(* ===== verification/F64.v ===== *)
(** * Binary64 numbers

    The parts of Rust's [f64] the servers use: [as] casts from and to [usize],
    multiplication, division, comparison with zero and [str::parse::<f64>].
    Numbers are the Standard Library's [spec_float] at precision 53, so every
    operation rounds to nearest, ties to even, and evaluates. *)
From S2P Require Import Prelude RustStd.
From Stdlib Require Import Ascii.
From Stdlib Require Import Floats.SpecFloat.

Definition f64 : Type := spec_float.

Definition f64_of_usize (z : Z) : f64 := binary_normalize 53 1024 z 0 false.
Definition f64_mul : f64 → f64 → f64 := SFmul 53 1024.
Definition f64_div : f64 → f64 → f64 := SFdiv 53 1024.
Definition f64_pos (x : f64) : bool := SFltb (S754_zero false) x.

(** [x as usize]: towards zero, saturating, zero for a NaN. *)
Definition f64_as_usize (x : f64) : Z :=
  match x with
  | S754_nan | S754_zero _ | S754_infinity true => 0
  | S754_infinity false => usize_max
  | S754_finite true _ _ => 0
  | S754_finite false m e => Z.min (Z.shiftl (Zpos m) e) usize_max
  end.

(** The correctly rounded value of [m * 10^e]. *)
Definition f64_decimal (m e : Z) : f64 :=
  match m with
  | Zpos p =>
      if 0 <=? e then binary_normalize 53 1024 (m * 10 ^ e) 0 false
      else SFdiv 53 1024 (S754_finite false p 0) (S754_finite false (Z.to_pos (10 ^ (- e))) 0)
  | _ => S754_zero false
  end.

(** The digits at the front: their value added to [acc], how many, and the rest. *)
Fixpoint span_digits (s : string) (acc count : Z) : Z * Z * string :=
  match s with
  | String c s' =>
      match digit_of c with
      | Some d => span_digits s' (acc * 10 + d) (count + 1)
      | None => (acc, count, s)
      end
  | EmptyString => (acc, count, s)
  end.

Definition strip_sign (s : string) : bool * string :=
  match strip_prefix "-" s with
  | Some s => (true, s)
  | None => (false, default s (strip_prefix "+" s))
  end.

(** The exponent part of a number, the whole of [s]. *)
Definition parse_exponent (s : string) : option Z :=
  if is_empty s then Some 0
  else
    match strip_prefix "e" s, strip_prefix "E" s with
    | Some s, _ | None, Some s =>
        let (neg, s) := strip_sign s in
        let '(n, k, rest) := span_digits s 0 0 in
        if (k =? 0) || negb (is_empty rest) then None else Some (if neg then - n else n)
    | None, None => None
    end.

Definition lower (c : ascii) : ascii :=
  let n := N_of_ascii c in
  if (65 <=? n)%N && (n <=? 90)%N then ascii_of_N (n + 32) else c.

Fixpoint to_lower (s : string) : string :=
  match s with EmptyString => "" | String c s => String (lower c) (to_lower s) end.

Definition parse_f64 (s : string) : option f64 :=
  let (neg, s) := strip_sign s in
  let signed x := if neg then SFopp x else x in
  let word := to_lower s in
  if (word ==s "inf") || (word ==s "infinity") then Some (signed (S754_infinity false))
  else if word ==s "nan" then Some S754_nan
  else
    let '(m, k, rest) := span_digits s 0 0 in
    let '(m, f, rest) :=
      match strip_prefix "." rest with
      | Some r => span_digits r m 0
      | None => (m, 0, rest)
      end in
    if k + f =? 0 then None
    else e ← parse_exponent rest; Some (signed (f64_decimal m (e - f))).

Example parse_f64_examples :
  (f64_as_usize <$> parse_f64 "32") = Some 32 ∧
  ((λ x, f64_as_usize (f64_mul x (f64_of_usize 100))) <$> parse_f64 "0.66") = Some 66 ∧
  ((λ x, f64_as_usize (f64_mul x (f64_of_usize 100))) <$> parse_f64 "0.29") = Some 28 ∧
  ((λ x, f64_as_usize (f64_mul x (f64_of_usize 100))) <$> parse_f64 "1.5e-1") = Some 15 ∧
  (f64_pos <$> parse_f64 "-1") = Some false ∧ (f64_pos <$> parse_f64 "1e-400") = Some false ∧
  parse_f64 "1.2.3" = None ∧ parse_f64 "." = None ∧ parse_f64 "" = None ∧
  (f64_as_usize <$> parse_f64 "inf") = Some usize_max ∧ parse_f64 "1e" = None.
Proof. vm_compute. split_and!; reflexivity. Qed.
(* ===== verification/LoginGuardProofs.v ===== *)
(** * Guarding the login of the controlled side: proofs *)
From S2P Require Import Prelude RustStd Net NetText LoginGuard.
From Stdlib Require Import Ascii.
Import LoginGuard.

Module LoginGuardProofs.

(** ** Pattern matching

    What a pattern means: [*] stands for any characters, [?] for one, and any
    other character for itself. *)
Inductive glob : list Z → list Z → Prop :=
| glob_nil : glob [] []
| glob_skip p t : glob p t → glob (star :: p) t
| glob_eat p c t : glob (star :: p) t → glob (star :: p) (c :: t)
| glob_any p c t : glob p t → glob (question :: p) (c :: t)
| glob_char p c t : c ≠ star → glob p t → glob (c :: p) (c :: t).

(** One pattern character that is not [*] against one text character. *)
Definition matches1 (a c : Z) : Prop := a ≠ star ∧ (a = question ∨ a = c).

Lemma glob_cons a p c t : a ≠ star → glob (a :: p) (c :: t) ↔ matches1 a c ∧ glob p t.
Proof.
  intros Ha. split.
  - inversion 1; subst; unfold matches1; naive_solver.
  - intros [[_ [->| ->]] H]; by constructor.
Qed.

Lemma glob_cons_nil a p : a ≠ star → ¬ glob (a :: p) [].
Proof. intros Ha. inversion 1; by subst. Qed.

Lemma glob_nil_cons c t : ¬ glob [] (c :: t).
Proof. inversion 1. Qed.

Lemma glob_star p t : glob (star :: p) t ↔ ∃ k, (k ≤ length t)%nat ∧ glob p (drop k t).
Proof.
  split.
  - intros H. remember (star :: p) as q eqn:E. revert p E.
    induction H as [|p' t H _|p' c t H IH|p' c t|p' c t]; intros q' [=]; subst; try done.
    + exists 0%nat. by split; [lia|].
    + destruct (IH _ eq_refl) as (k & ? & ?). exists (S k). split; [simpl; lia|done].
  - intros (k & Hk & H). revert t Hk H. induction k as [|k IH]; intros [|c t] Hk H; simpl in *;
      try lia; try (by apply glob_skip). apply glob_eat, IH; [lia|done].
Qed.

(** A star also matches what is left after more characters were taken. *)
Lemma glob_star_app p a t : glob (star :: p) t → glob (star :: p) (a ++ t).
Proof. induction a; simpl; [done|]. intros. apply glob_eat. auto. Qed.

Lemma glob_app seg p t : Forall (.≠ star) seg →
  glob (seg ++ p) t ↔ ∃ t1 t2, t = t1 ++ t2 ∧ Forall2 matches1 seg t1 ∧ glob p t2.
Proof.
  intros Hs. revert t. induction Hs as [|a seg Ha Hs IH]; intros t; simpl.
  - split; [intros; exists [], t; by split_and!|]. intros (t1 & t2 & -> & H & ?).
    by apply Forall2_nil_inv_l in H as ->.
  - split.
    + destruct t as [|c t]; [by intros ?%glob_cons_nil|].
      intros [Hm (t1 & t2 & -> & ? & ?)%IH]%glob_cons; [|done].
      exists (c :: t1), t2. split_and!; [done|by constructor|done].
    + intros (t1 & t2 & -> & H & ?). apply Forall2_cons_inv_l in H as (c & t1' & ? & ? & ->).
      simpl. apply glob_cons; [done|]. split; [done|]. apply IH. eauto.
Qed.

Lemma trailing_stars_spec p pi fuel : (pi ≤ length p)%nat → (length p - pi ≤ fuel)%nat →
  trailing_stars p pi fuel = length p ↔ glob (drop pi p) [].
Proof.
  revert pi. induction fuel as [|fuel IH]; intros pi Hpi Hf; simpl.
  - assert (pi = length p) as -> by lia. rewrite drop_all. split; [constructor|done].
  - case_bool_decide as E.
    + pose proof (lookup_lt_Some _ _ _ E). rewrite IH by lia.
      rewrite (drop_S p star pi) by done. split; [by constructor|].
      inversion 1; subst; done.
    + destruct (p !! pi) as [a|] eqn:Ha.
      * pose proof (lookup_lt_Some _ _ _ Ha). rewrite (drop_S p a pi) by done. split; [lia|].
        intros []%glob_cons_nil. congruence.
      * apply lookup_ge_None in Ha. assert (pi = length p) as -> by lia.
        rewrite drop_all. split; [constructor|done].
Qed.

(** The invariant of the loop: behind the last star, [seg] has been matched
    character by character. *)
Definition loop_inv (p t : list Z) (pi ti : nat) (st : option (nat * nat)) : Prop :=
  (pi ≤ length p)%nat ∧ (ti ≤ length t)%nat ∧
  match st with
  | None => glob p t ↔ glob (drop pi p) (drop ti t)
  | Some (sp, s) =>
      ∃ seg m, drop sp p = seg ++ drop pi p ∧ Forall (.≠ star) seg ∧
        drop s t = m ++ drop ti t ∧ Forall2 matches1 seg m ∧
        (s ≤ ti)%nat ∧ (sp ≤ length p)%nat ∧
        (glob p t ↔ glob (star :: drop sp p) (drop s t))
  end.

Lemma loop_inv_advance p t pi ti st a c :
  loop_inv p t pi ti st → p !! pi = Some a → t !! ti = Some c → matches1 a c →
  loop_inv p t (S pi) (S ti) st.
Proof.
  intros (Hp & Ht & H) Ha Hc Hm.
  pose proof (lookup_lt_Some _ _ _ Ha). pose proof (lookup_lt_Some _ _ _ Hc).
  split_and!; [lia|lia|]. destruct Hm as [Hs Hm]. destruct st as [[sp s]|].
  - destruct H as (seg & m & E1 & Hseg & E2 & HF & ? & ? & Hg).
    exists (seg ++ [a]), (m ++ [c]). rewrite (drop_S p a pi) in E1 by done.
    rewrite (drop_S t c ti) in E2 by done. rewrite <- !app_assoc. split_and!; try done.
    + apply Forall_app. by split; [|constructor].
    + apply Forall2_app; [done|]. by constructor; [|constructor].
    + lia.
  - rewrite H, (drop_S p a pi), (drop_S t c ti) by done. rewrite glob_cons by done.
    unfold matches1. naive_solver.
Qed.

* * * *

### Work to be completed:
Going through the listing above, count the lines in which the word "Import" appears, and give only the number.

### Answer for this exercise:
6